Stored items
•••••

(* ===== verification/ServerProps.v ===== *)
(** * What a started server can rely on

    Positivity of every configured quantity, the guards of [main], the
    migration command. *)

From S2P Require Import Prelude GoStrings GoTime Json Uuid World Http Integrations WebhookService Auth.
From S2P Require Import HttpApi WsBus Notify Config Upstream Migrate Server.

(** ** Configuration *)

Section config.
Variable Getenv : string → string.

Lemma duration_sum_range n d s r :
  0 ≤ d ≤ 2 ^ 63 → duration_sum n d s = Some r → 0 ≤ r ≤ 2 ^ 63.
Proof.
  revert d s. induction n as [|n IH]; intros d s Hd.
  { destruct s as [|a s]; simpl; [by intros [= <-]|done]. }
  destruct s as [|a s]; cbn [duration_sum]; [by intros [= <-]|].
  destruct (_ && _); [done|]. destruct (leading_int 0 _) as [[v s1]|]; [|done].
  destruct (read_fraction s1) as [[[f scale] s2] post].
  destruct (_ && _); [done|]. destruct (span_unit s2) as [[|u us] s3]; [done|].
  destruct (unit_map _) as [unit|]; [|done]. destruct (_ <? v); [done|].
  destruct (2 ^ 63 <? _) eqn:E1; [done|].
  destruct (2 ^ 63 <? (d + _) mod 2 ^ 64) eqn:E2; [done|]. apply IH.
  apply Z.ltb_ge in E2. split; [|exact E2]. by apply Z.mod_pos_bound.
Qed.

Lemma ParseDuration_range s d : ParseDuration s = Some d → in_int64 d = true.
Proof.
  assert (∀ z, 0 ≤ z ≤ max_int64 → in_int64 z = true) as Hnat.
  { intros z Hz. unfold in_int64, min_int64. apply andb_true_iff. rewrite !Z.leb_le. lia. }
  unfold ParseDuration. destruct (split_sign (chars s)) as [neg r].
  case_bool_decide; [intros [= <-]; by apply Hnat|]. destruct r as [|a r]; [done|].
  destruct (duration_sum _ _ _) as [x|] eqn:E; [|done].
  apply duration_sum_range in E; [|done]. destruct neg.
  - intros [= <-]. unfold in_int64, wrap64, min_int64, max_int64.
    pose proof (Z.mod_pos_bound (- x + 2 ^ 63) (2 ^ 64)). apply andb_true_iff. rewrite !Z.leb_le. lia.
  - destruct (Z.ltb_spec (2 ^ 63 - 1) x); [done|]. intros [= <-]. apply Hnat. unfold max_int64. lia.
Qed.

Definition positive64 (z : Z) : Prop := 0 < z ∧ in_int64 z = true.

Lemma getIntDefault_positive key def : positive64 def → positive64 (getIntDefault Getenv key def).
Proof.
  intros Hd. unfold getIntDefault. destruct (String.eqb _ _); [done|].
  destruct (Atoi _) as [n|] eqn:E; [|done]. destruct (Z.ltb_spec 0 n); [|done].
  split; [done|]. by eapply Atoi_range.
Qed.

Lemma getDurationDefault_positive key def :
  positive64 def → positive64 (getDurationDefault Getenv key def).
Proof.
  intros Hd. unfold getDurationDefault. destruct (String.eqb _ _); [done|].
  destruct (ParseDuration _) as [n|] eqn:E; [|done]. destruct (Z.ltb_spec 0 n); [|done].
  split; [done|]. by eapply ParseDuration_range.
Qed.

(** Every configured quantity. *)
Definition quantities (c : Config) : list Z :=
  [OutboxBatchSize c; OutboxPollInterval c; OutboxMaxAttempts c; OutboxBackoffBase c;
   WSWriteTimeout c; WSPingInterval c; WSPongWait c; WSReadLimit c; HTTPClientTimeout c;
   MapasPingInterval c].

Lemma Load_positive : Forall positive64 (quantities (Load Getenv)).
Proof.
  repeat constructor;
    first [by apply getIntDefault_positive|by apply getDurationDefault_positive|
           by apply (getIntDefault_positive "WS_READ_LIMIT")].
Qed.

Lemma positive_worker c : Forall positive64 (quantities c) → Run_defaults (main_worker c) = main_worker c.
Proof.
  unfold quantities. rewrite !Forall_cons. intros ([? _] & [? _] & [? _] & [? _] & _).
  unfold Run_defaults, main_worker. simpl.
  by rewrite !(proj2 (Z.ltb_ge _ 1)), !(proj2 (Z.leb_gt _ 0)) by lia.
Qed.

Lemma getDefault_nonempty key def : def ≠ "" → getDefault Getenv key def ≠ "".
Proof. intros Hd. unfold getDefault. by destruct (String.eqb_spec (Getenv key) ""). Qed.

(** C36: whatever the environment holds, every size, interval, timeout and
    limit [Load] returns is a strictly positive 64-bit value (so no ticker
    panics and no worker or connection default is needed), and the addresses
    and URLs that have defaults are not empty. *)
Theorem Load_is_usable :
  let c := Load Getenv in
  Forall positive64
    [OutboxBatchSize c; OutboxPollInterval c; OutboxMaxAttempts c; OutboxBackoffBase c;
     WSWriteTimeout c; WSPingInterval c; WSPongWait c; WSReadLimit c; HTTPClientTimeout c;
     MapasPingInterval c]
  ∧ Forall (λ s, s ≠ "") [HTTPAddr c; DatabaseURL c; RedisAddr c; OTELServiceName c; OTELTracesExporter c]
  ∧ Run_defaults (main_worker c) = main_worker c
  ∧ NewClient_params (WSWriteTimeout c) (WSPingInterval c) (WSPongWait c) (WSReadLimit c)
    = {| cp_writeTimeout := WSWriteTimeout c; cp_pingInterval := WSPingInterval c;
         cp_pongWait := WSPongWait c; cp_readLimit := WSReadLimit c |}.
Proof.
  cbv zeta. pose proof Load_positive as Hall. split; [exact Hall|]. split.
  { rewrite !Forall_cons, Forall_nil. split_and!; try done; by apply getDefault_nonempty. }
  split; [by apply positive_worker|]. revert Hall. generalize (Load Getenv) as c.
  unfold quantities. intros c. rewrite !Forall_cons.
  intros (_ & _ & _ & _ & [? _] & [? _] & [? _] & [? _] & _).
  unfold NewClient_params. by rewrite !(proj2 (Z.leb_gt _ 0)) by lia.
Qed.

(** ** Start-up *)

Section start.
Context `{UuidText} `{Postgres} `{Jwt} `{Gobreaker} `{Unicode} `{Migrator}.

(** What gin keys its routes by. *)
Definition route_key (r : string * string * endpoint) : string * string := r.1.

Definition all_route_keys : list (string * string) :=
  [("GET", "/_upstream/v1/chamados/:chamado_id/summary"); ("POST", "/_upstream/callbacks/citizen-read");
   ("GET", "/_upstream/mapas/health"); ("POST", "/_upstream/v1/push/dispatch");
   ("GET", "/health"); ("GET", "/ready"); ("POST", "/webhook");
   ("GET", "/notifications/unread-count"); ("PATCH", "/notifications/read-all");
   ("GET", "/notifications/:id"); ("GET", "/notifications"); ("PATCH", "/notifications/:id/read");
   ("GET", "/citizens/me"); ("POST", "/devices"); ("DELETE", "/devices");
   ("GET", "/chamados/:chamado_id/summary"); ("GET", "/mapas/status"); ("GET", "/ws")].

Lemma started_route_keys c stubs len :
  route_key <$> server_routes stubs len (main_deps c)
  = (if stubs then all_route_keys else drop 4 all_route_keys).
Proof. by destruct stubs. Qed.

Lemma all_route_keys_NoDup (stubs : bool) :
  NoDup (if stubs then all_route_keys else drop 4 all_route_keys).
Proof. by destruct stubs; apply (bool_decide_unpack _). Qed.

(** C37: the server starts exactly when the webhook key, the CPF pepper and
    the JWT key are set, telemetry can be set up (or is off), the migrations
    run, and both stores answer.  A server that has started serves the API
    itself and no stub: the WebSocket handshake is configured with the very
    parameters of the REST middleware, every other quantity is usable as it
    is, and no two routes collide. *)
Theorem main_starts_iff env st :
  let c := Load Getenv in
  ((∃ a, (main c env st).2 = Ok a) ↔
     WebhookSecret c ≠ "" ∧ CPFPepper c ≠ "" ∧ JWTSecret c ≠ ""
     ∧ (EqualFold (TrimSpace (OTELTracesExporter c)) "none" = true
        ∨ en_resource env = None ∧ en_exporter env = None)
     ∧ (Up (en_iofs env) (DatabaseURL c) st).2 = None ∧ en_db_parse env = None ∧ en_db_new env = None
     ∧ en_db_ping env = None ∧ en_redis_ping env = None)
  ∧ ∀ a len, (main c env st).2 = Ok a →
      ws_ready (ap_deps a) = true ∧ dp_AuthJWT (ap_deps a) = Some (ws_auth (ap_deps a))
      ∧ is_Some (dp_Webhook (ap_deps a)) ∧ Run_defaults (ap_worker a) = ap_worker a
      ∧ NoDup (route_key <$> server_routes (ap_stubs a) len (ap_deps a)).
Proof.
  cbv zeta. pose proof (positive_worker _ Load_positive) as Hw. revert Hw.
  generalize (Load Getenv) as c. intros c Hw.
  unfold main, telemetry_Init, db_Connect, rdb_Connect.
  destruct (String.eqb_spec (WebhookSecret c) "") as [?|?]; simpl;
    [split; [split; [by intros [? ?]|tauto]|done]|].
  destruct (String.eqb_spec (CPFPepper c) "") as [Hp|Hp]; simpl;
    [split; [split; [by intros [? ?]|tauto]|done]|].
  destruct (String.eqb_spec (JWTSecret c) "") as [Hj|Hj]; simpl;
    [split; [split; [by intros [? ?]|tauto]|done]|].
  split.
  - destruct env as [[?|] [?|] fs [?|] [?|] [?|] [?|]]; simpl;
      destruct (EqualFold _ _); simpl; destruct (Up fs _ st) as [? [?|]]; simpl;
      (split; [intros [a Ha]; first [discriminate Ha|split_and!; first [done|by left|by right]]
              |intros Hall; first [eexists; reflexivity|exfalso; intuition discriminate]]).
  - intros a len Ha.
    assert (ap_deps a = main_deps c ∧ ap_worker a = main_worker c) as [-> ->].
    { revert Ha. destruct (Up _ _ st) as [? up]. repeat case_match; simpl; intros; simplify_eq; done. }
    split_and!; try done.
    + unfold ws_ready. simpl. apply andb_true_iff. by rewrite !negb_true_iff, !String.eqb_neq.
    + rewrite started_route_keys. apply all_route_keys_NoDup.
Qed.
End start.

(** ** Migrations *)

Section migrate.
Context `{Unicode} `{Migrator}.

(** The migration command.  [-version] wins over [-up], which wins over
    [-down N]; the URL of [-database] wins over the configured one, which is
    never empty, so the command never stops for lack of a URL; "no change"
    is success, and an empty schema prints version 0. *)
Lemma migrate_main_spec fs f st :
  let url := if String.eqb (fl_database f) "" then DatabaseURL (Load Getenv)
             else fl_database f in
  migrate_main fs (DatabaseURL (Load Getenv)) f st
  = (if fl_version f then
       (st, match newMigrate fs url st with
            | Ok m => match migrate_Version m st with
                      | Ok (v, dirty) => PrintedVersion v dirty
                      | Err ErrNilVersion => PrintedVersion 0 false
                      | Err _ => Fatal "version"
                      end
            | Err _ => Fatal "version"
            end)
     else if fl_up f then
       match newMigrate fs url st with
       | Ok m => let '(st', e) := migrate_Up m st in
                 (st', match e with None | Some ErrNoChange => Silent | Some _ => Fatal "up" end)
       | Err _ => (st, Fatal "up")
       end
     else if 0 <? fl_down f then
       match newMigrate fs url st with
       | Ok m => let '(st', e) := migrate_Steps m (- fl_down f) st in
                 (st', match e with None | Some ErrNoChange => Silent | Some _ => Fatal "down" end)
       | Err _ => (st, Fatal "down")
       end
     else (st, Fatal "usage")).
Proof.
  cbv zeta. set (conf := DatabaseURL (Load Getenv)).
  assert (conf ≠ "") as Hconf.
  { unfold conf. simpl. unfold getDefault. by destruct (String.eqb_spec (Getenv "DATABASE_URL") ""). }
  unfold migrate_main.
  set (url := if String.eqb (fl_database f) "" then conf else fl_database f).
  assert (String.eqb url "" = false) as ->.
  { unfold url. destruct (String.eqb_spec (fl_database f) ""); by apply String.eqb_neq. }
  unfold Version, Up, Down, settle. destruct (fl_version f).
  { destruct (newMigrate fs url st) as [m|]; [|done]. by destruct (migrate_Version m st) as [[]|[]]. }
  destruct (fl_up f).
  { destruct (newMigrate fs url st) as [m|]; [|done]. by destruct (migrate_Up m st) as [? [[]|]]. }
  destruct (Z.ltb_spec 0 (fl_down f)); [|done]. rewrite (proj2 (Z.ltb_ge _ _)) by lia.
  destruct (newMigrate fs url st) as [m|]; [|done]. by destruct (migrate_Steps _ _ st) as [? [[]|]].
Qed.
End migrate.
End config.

•••••

• Required work:
What do the lines above say from the one containing "itself and no" down to the one containing "en_db_new env = None"? Return them exactly, both end lines included, and only them.

• Answer to this problem:
    itself and no stub: the WebSocket handshake is configured with the very
    parameters of the REST middleware, every other quantity is usable as it
    is, and no two routes collide. *)
Theorem main_starts_iff env st :
  let c := Load Getenv in
  ((∃ a, (main c env st).2 = Ok a) ↔
     WebhookSecret c ≠ "" ∧ CPFPepper c ≠ "" ∧ JWTSecret c ≠ ""
     ∧ (EqualFold (TrimSpace (OTELTracesExporter c)) "none" = true
        ∨ en_resource env = None ∧ en_exporter env = None)
     ∧ (Up (en_iofs env) (DatabaseURL c) st).2 = None ∧ en_db_parse env = None ∧ en_db_new env = None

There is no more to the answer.